If Jen knew then what she does now, she would have been throwing tantrums and standing on a high ledge of a tall building until Brad caved and turned down the movie. Girlfriends typically don’t want to be the complainer, the stick in the mud, seen as insecure. She had to have been petrified when her husband, the sexiest man alive, went to make this movie, away from home, with Angelina Jolie, a sex Goddess temptress of mythic proportions. No doubt ‘left out of the loop’ Jennifer kept up a secure front, was speed dialing her therapist and consoled by friends. Oh if things didn’t have to be so darn politically correct and Courtney Cox could tell us the whole story. Inevitably she supported her dear friend, helping her to trust and have faith, to believe in her husbands promises, assurances and love. Women can feel their lovers energy on a subconscious level, and can feel when the connection has been weakened, no matter what he says or doesn’t say.  Her trust has been severely torn, and if she says it’s all healed, I don’t believe it. Betrayal is a painful thing. It rips you from your gut, because those we are closest to become part of ourselves, they are integrated into our energetic fabric. So everybody give the girl a break.

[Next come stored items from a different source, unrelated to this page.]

Lemma profile_get_run r w u :
  req_user r = Some u →
  method r = GET →
  ProfileAPIView.as_view r w =
    match profiles_of_user (pk u) (profiles w) with
    | [] => (Return not_found_response, w)
    | [p] => (Return (mkResponse (ProfileSerializer_data p) 200), w)
    | _ => (Raise MultipleObjectsReturned, w)
    end.
Proof.
  intros Hu Hm. rewrite (profile_view_method r w u Hu), Hm.
  unfold ProfileAPIView.retrieve, ProfileAPIView.get_object,
    get_object_or_404_Profile, mk_Response.
  rewrite Hu. unfold_monad.
  by destruct (profiles_of_user _ _) as [|p [|p2 l]].
Qed.

Lemma profile_patch_run r w u :
  req_user r = Some u →
  method r = PATCH →
  ProfileAPIView.as_view r w =
    match profiles_of_user (pk u) (profiles w) with
    | [] => (Return not_found_response, w)
    | [p] =>
        match ProfileSerializer_validate true (data r) with
        | inl errs => (Return (mkResponse errs 400), w)
        | inr vd =>
            (Return (mkResponse
                       (ProfileSerializer_data (ProfileSerializer_update p vd))
                       200),
             set_profiles
               (<[profile_id p := ProfileSerializer_update p vd]> (profiles w))
               w)
        end
    | _ => (Raise MultipleObjectsReturned, w)
    end.
Proof.
  intros Hu Hm. rewrite (profile_view_method r w u Hu), Hm.
  unfold ProfileAPIView.update, ProfileAPIView.get_object,
    get_object_or_404_Profile, Profile_save, mk_Response.
  rewrite Hu. unfold_monad.
  destruct (profiles_of_user _ _) as [|p [|p2 l]]; try done.
  unfold_monad. by destruct (ProfileSerializer_validate _ _).
Qed.

(** X16.  An authenticated caller that has no profile row gets 404 from
    the profile view, for GET and for PATCH alike; a PATCH is refused
    before its body is even validated, and nothing is written. *)
Theorem profile_missing_is_404 r w u :
  req_user r = Some u →
  profiles_of_user (pk u) (profiles w) = [] →
  method r = GET ∨ method r = PATCH →
  ProfileAPIView.as_view r w = (Return not_found_response, w)
  ∧ status_code not_found_response = 404%Z.
Proof.
  intros Hu Hp [Hm|Hm]; (split; [|done]).
  - by rewrite (profile_get_run r w u Hu Hm), Hp.
  - by rewrite (profile_patch_run r w u Hu Hm), Hp.
Qed.

(** X17.  A PATCH whose body the profile serializer rejects answers 400
    with the field errors and leaves the caller's profile, and the whole
    world, as it was. *)
Theorem profile_patch_invalid_body r w u p errs :
  req_user r = Some u →
  method r = PATCH →
  profiles_of_user (pk u) (profiles w) = [p] →
  ProfileSerializer_validate true (data r) = inl errs →
  ProfileAPIView.as_view r w = (Return (mkResponse errs 400), w).
Proof.
  intros Hu Hm Hp Hv. by rewrite (profile_patch_run r w u Hu Hm), Hp, Hv.
Qed.

(** X18.  A PATCH is what a later GET reads.  For a caller whose single
    profile is stored under its own id, after a PATCH with a valid body a
    GET by the same caller returns the patched profile, and sending the
    same PATCH again changes nothing further. *)
Theorem profile_patch_then_get r r' w u p vd :
  req_user r = Some u →
  method r = PATCH →
  profiles_of_user (pk u) (profiles w) = [p] →
  profiles w !! profile_id p = Some p →
  ProfileSerializer_validate true (data r) = inr vd →
  req_user r' = Some u →
  method r' = GET →
  ProfileAPIView.as_view r' (ProfileAPIView.as_view r w).2
    = (Return (mkResponse
                 (ProfileSerializer_data (ProfileSerializer_update p vd)) 200),
       (ProfileAPIView.as_view r w).2)
  ∧ (ProfileAPIView.as_view r (ProfileAPIView.as_view r w).2).2
    = (ProfileAPIView.as_view r w).2.
Proof.
  intros Hu Hm Hp Hk Hv Hu' Hm'.
  rewrite (profile_patch_run r w u Hu Hm), Hp, Hv. simpl.
  assert (Hp' : profiles_of_user (pk u)
                  (<[profile_id p := ProfileSerializer_update p vd]> (profiles w))
                = [ProfileSerializer_update p vd]).
  { apply (filter_rows_replace _ _ _ p); [done|done|].
    apply bool_decide_eq_true. simpl. by apply profiles_of_user_owner in Hp. }
  split.
  - rewrite (profile_get_run r' _ u Hu' Hm'). simpl. by rewrite Hp'.
  - rewrite (profile_patch_run r _ u Hu Hm). simpl. rewrite Hp', Hv. simpl.
    unfold set_profiles. simpl. f_equal.
    rewrite insert_insert_eq. f_equal.
    unfold ProfileSerializer_update. simpl. f_equal.
    by destruct (vd !! "name").
Qed.

End MoreProfile.

Section MoreProfileWitnesses.
Import Reference ReferenceVerification.

(** Dave, authenticated but without a profile row. *)
Lemma profile_missing_witness :
  ProfileAPIView.as_view (C := collaborators)
      (mkRequest GET ∅
         (authenticated (mkUser 4 "dave@example.org" "x" true true None)) None)
      world0
    = (Return not_found_response, world0).
Proof.
  destruct (profile_missing_is_404 (C := collaborators)
              (mkRequest GET ∅
                 (authenticated (mkUser 4 "dave@example.org" "x" true true None))
                 None)
              world0 (mkUser 4 "dave@example.org" "x" true true None))
    as (Hview & _).
  - reflexivity.
  - vm_compute. reflexivity.
  - left. reflexivity.
  - exact Hview.
Defined.

(** Alice patches her name to the empty string. *)
Lemma profile_patch_invalid_witness :
  ProfileAPIView.as_view (C := strict_profile)
      (profile_request PATCH {[ "name" := "" ]}) world0
    = (Return (mkResponse
                 (JObj [("name", JStr "This field may not be blank.")]) 400),
       world0).
Proof.
  apply (profile_patch_invalid_body (C := strict_profile)
           (profile_request PATCH {[ "name" := "" ]}) world0 alice
           (mkProfile 10 1 "Alice A.")).
  - reflexivity.
  - reflexivity.
  - vm_compute. reflexivity.
  - vm_compute. reflexivity.
Defined.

Brad’s a very decent guy, this kind of thing happens, that’s why cupid is often portrayed in art getting spanked by Venus,  for causing so much mischief with his arrows.  I imagine Brad went through his own attacks of conscience (in between being consoled by Angelina’s soft and legendary lips), when he was alone and conflicted. Of course, there’s the outlook that if two people are able to be torn apart, the adhesive was not strong enough. Regardless, if your significant other is ‘all that’, you’ve got to be on guard and ready to go to battle, fighting off agents, therapists and the inclination to be agreeable. Note to Demi.

For those of you who hate on Brad, Angelina or both because of the repositioning of lives, destiny hath spoken. The alchemy created by their being together has set an example; love is a common denominator of all racesroll up your sleeves and contribute to the common good.